Tuesday, April 8, 2008

Vampire Weekend--Turner Hall, Milwaukee, Wisconsin

I’m always a bit wary about going to all ages shows. Although I’ve only legally been allowed to step foot inside of a bar for about two years now, there is nothing I hate more than going to a show full of obnoxious, text-messaging, chatty little high school kids. Call me an ageist, call me whatever you want, it’s the honest truth.

Despite this concern, my unabashed love of Vampire Weekend led me to attend their Milwaukee show on Saturday, as their Chicago show on Sunday at the Metro sold out in roughly five seconds. Yes, Vampire Weekend, that little band that no one had ever heard of a year ago and is now in daily rotation on MTV, modern rock radio, and selling out venues in cities they’ve never been to before.

Case in point: Milwaukee. After driving around looking for parking for twenty minutes and finally giving in and paying $10 to the disgruntled employees of a public lot, I realized that downtown Milwaukee is pretty similar to Chicago. Walking inside the gothic-looking Turner Hall, (fun fact: it was declared a National Historic Landmark in 1996), I noticed another similarity: hipsters, hipsters, and more hipsters, all of who made themselves front and center for opening band, Yacht.

Now, when I say “band,” what I really mean is one guy, a microphone, and a MacBook. With an arsenal of repetitive dance beats, Yacht aka Jona Bechtolt, threw his skinny body around the stage, bopping his head, swaying his arms, and shaking his hips as best as any twenty-seven year old white guy can attempt to do. I don’t know when one guy with a Napoleon Dynamite overbite dancing to prerecorded beats became eligible to be deemed “music,” but apparently no one sent me the memo. I guess the teenaged hipsters got the message though, because their enthusiasm near matched Bechtolt’s. You’d think that someone was holding a dance contest for a lifetime supply of PBR there were that many mustached faces and scrawny American Appareled figures flailing about.

Thankfully, Bechtolt’s set only lasted thirty mortifying minutes, coming to a close around 8:45. With only Vampire Weekend left to play, it dawned on me that this show was going to end extremely early. It was at that point that I started to feel about forty-three instead of twenty-three, and it probably didn’t help that everyone standing in the vicinity of me was barely old enough to vote. About thirty minutes later, the boys of Vampire Weekend nonchalantly strolled on-stage, politely said “Hello,” and kicked off their set with the boppy “Mansard Roof,” the first track from their Self-Titled debut.

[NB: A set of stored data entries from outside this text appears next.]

(** One exchange as the client sees it. *)
Definition exchange_script (q : request) (a : bytes * bytes) : list act :=
  sender_script (request_header q) (r_payload q) ++ receiver_script a.1 a.2.

(** ** Lemmas *)

Lemma request_wf q : request_ok q -> framable q.
Proof. intros (Hs & Hf & Hp). apply frame_intro; unfold is_byte in *; auto; lia. Qed.

Lemma answer_inv q s a s' :
  answer q s = (Ret a, s') -> exists resp,
    respond (r_fnc q) (r_payload q) s = (Ret resp, s') /\
    a = ([1; r_sid q; server_node s'; r_fnc q; zlength resp - 1], resp).
Proof.
  intros (resp & s1 & H1 & H2)%stM_bind_inv. cbn in H2. injection H2 as <- <-. eauto.
Qed.

Lemma answer_wf q s a s' :
  request_ok q -> server_ok s -> answer q s = (Ret a, s') -> server_ok s' /\ wf_frame a.1 a.2.
Proof.
  intros (Hs & Hf & Hp) Hok (resp & H & ->)%answer_inv.
  destruct (respond_safe (r_fnc q) (r_payload q) (proj1 Hp) s Hok) as [Hok' Hfit].
  rewrite H in *. cbn in *. split; [done|]. pose proof Hok' as (_ & Hn & _).
  apply frame_intro; unfold is_byte in *; auto; lia.
Qed.

Lemma dual_app s t : dual (s ++ t) = dual s ++ dual t.
Proof. apply map_app. Qed.

Lemma holds_send_message q : framable q ->
  holds (send_message 0 0 (r_sid q) (r_fnc q) (zlength (r_payload q) - 1) (r_payload q))
    (sender_script (request_header q) (r_payload q)) true.
Proof.
  intros Hq. exact (send_message_sender ((0, 0, r_sid q, r_fnc q, zlength (r_payload q) - 1),
    r_payload q) Hq).
Qed.

Lemma holds_exchange q a :
  framable q -> wf_frame a.1 a.2 -> holds (exchange q) (exchange_script q a) (Some a).
Proof.
  intros Hq Ha. eapply holds_bind; [by apply holds_send_message|]. cbn [negb].
  destruct a as [hdr resp]. exact (receiver_holds (rcv := recv_message) hdr resp Ha).
Qed.

Lemma holds_session qs ars :
  Forall2 (fun q a => framable q /\ wf_frame a.1 a.2) qs ars ->
  holds (session qs) (concat (zip_with exchange_script qs ars)) (map Some ars).
Proof.
  induction 1 as [|q a qs ars [Hq Ha] H IH]; cbn [session zip_with concat map]; [apply holds_ret|].
  eapply holds_bind; [by apply holds_exchange|].
  rewrite <- (app_nil_r (concat _)). eapply holds_bind; [exact IH|apply holds_ret].
Qed.

(** One turn of the server's loop, up to what the rest of it does. *)
Lemma holds_run_turn n enq q a s s' script r :
  request_ok q -> server_ok s -> answer q s = (Ret a, s') ->
  holds (run n (S enq) s') script r ->
  holds (run (S n) (S enq) s) (dual (exchange_script q a) ++ script) r.
Proof.
  intros Hq Hok Ha Hrun. pose proof Ha as (resp & H & ->)%answer_inv. cbn [fst snd].
  pose proof Hq as (Hs & Hf & Hp).
  unfold exchange_script. rewrite dual_app, <- app_assoc. cbn [run fst snd].
  unfold receiver_script. rewrite dual_involutive.
  eapply holds_bind.
  { apply holds_attempt. exact (receiver_holds (rcv := recv_frame (S enq)) _ _ (request_wf q Hq)). }
  cbv beta iota. unfold request_header.
  apply (holds_bind _ _ _ _ (Ret tt, s')); [|exact Hrun].
  apply holds_handle_request; try done. apply Hp.
Qed.

Lemma holds_run qs enq s ars s' :
  Forall request_ok qs -> server_ok s -> answers qs s = (Ret ars, s') ->
  Forall2 (fun q a => framable q /\ wf_frame a.1 a.2) qs ars /\
  holds (run (length qs) (S enq) s) (dual (concat (zip_with exchange_script qs ars)))
    (Raise OutOfFuel, s').
Proof.
  intros Hqs. revert s ars. induction Hqs as [|q qs Hq Hqs IH]; intros s ars Hok H.
  - injection H as <- <-. split; [constructor|apply holds_ret].
  - cbn [answers] in H. apply stM_bind_inv in H as (a & s1 & Ha & H).
    apply stM_bind_inv in H as (ars' & s2 & Hars & H). injection H as <- <-.
    destruct (answer_wf q s a s1 Hq Hok Ha) as [Hok1 Hwf].
    destruct (IH s1 ars' Hok1 Hars) as [HF Hrun]. split; [constructor; auto using request_wf|].
    cbn [length zip_with concat]. rewrite dual_app. by eapply holds_run_turn.
Qed.

(** The client's two tests are exchanges whose answer only has to arrive. *)
Definition arrived {A} (r : option A) : bool := match r with Some _ => true | None => false end.

Lemma holds_test_login s a :
  wf_frame a.1 a.2 -> s = exchange_script (Request slave_id 64 (chars "PASSWORD")) a ->
  holds test_login s true.
Proof.
  intros Ha ->. unfold test_login, exchange_script.
  eapply holds_bind.
  { apply (holds_send_message (Request slave_id 64 (chars "PASSWORD"))), request_wf.
    split; [by split|split; [by cbn|fits_const]]. }
  cbn [negb]. rewrite <- (app_nil_r (receiver_script _ _)).
  eapply holds_bind; [exact (receiver_holds (rcv := recv_message) a.1 a.2 Ha)|]. apply holds_ret.
Qed.

Definition dir_fcb (drive : Z) : bytes := drive :: replicate 11 63 ++ replicate 24 0.

Lemma dir_fcb_fits drive : is_byte drive -> fits (dir_fcb drive).
Proof.
  intros H. split; [|cbn; lia]. apply Forall_cons_2; [done|].
  apply Forall_app_2; apply Forall_replicate; by split.
Qed.

Lemma holds_test_dir drive s a : is_byte drive ->
  wf_frame a.1 a.2 -> s = exchange_script (Request slave_id 17 (dir_fcb drive)) a ->
  holds (test_dir drive) s true.
Proof.
  intros Hd Ha ->. unfold test_dir, exchange_script.
  assert (Hst : stores (replicate 36 0) ((0%nat, drive) :: map (fun i => (i, 63)) (seq 1 11))
                = Ret (dir_fcb drive)).
  { cbn [stores]. rewrite store_in; [reflexivity|done|cbn; lia]. }
  rewrite Hst. cbn [of_outcome mbind prog_bind].
  eapply holds_bind.
  { apply (holds_send_message (Request slave_id 17 (dir_fcb drive))), request_wf.
    split; [by split|split; [by cbn|by apply dir_fcb_fits]]. }
  cbn [negb]. rewrite <- (app_nil_r (receiver_script _ _)).
  eapply holds_bind; [exact (receiver_holds (rcv := recv_message) a.1 a.2 Ha)|]. apply holds_ret.
Qed.

(** A client program whose conversation is the exchange for [q]. *)
Lemma exchange_finishes {A} (p : prog A) q a s s' enq x :
  request_ok q -> server_ok s -> answer q s = (Ret a, s') ->
  (forall t, wf_frame a.1 a.2 -> t = exchange_script q a -> holds p t x) ->
  always_finishes p (run 1 (S enq) s) x (Raise OutOfFuel, s').
Proof.
  intros Hq Hs Ha Hp. destruct (answer_wf q s a s' Hq Hs Ha) as [_ Hwf].
  eapply dual_finishes; [by apply Hp|].
  rewrite <- (app_nil_r (dual _)). eapply holds_run_turn; [done..|]. apply holds_ret.
Qed.

(** ** Properties *)

(** C3: every answer fits a frame.  Whatever request arrives, the server stays
    well-formed (files of bytes, node numbers of one byte), also when the
    handler raises; and when a handler returns, its answer consists of 1 to 256
    bytes, so that the SIZ byte the server computes is the exact length minus
    one. *)
Theorem answers_fit_a_frame fnc payload s :
  all_bytes payload -> server_ok s ->
  server_ok (snd (respond fnc payload s)) /\
  (forall resp, fst (respond fnc payload s) = Ret resp ->
     fits resp /\ u8 (zlength resp - 1) + 1 = zlength resp).
Proof.
  intros Hp Hs. destruct (respond_safe fnc payload Hp s Hs) as [Hs' Hr].
  split; [done|]. intros resp H. specialize (Hr resp H). split; [done|].
  rewrite fits_zlength by done. lia.
Qed.

(** Sessions.  For every list of requests that the handlers answer, the
    client's exchanges and the server's loop finish together under every
    interleaving of their socket calls, the client holding the answers the
    handlers gave in the order of its requests, each in a frame addressed to it
    (FMT 1, DID its node, FNC its function), and the server's files being those
    the handlers left. *)
Lemma sessions_finish qs ars s s' enq :
  Forall request_ok qs -> server_ok s -> answers qs s = (Ret ars, s') ->
  always_finishes (session qs) (run (length qs) (S enq) s)
    (map Some ars) (Raise OutOfFuel, s').
Proof.
  intros Hqs Hs H. destruct (holds_run qs enq s ars s' Hqs Hs H) as [HF Hrun].
  eapply dual_finishes; [by apply holds_session | exact Hrun].
Qed.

Vampire Weekend’s pleasant mannerisms were unfortunately not reflected in the demeanor of the young crowd. They pushed, they shoved, they jumped, they sang louder than Vampire Weekend singer, Ezra Koenig. I had every intention of staying in my spot a few feet back from the barrier, but one can only take so much before they’re forced to step to the side of the unruly crowd. Plus, it was hot as hell. Somebody tell Turner Hall to invest in a proper ventilation system, seriously.

Once I stepped out of the crowd, I was able to really enjoy Vampire Weekend’s set. They played every song from their debut album, as well as the b-side “Ladies of Cambridge.” Classics like “Cape Cod Kwassa Kwassa,” “Campus,” and “M79” killed it. Introducing hit single, “A-Punk,” Koenig told the crowd that if they were going to dance to any song, this one was the easiest. The dancing didn’t let up and the whole room seemed to form one writhing mass of waving hands and shaking heads in front of the stage. During “One (Blake’s Got A New Face),” the crowd’s penchant for loud singing paid off as Koenig asked them to sing back the refrain “Blake’s got a new face” to him. They complied and their voices rang out in unison inside the cavernous Turner Hall.

A mere hour after their set started, Vampire Weekend walked off-stage, waited about thirty seconds, and walked back to their spots. Koenig addressed the crowd, telling them that because they have one album out, they only had one remaining song to play from it. That song was “Walcott,” a whirling dervish of a track that closed the night out perfectly with its bouncy keys and catchy chorus about getting the hell out of Cape Cod. As I walked out of Turner Hall nearly four minutes later among all the wide-eyed teenagers, I couldn’t help but wonder when I stopped wanting to go to shows where people jumped and pushed and sang loudly and when I started to be more interested in actually hearing the band I paid money to see. Although I don’t miss being a teenager, I realized that I miss the enthusiasm that teenagers feel at shows, their unbridled eagerness to be as close as possible to the band that they love. That being said though, I’m still going to think twice before attending another all ages show.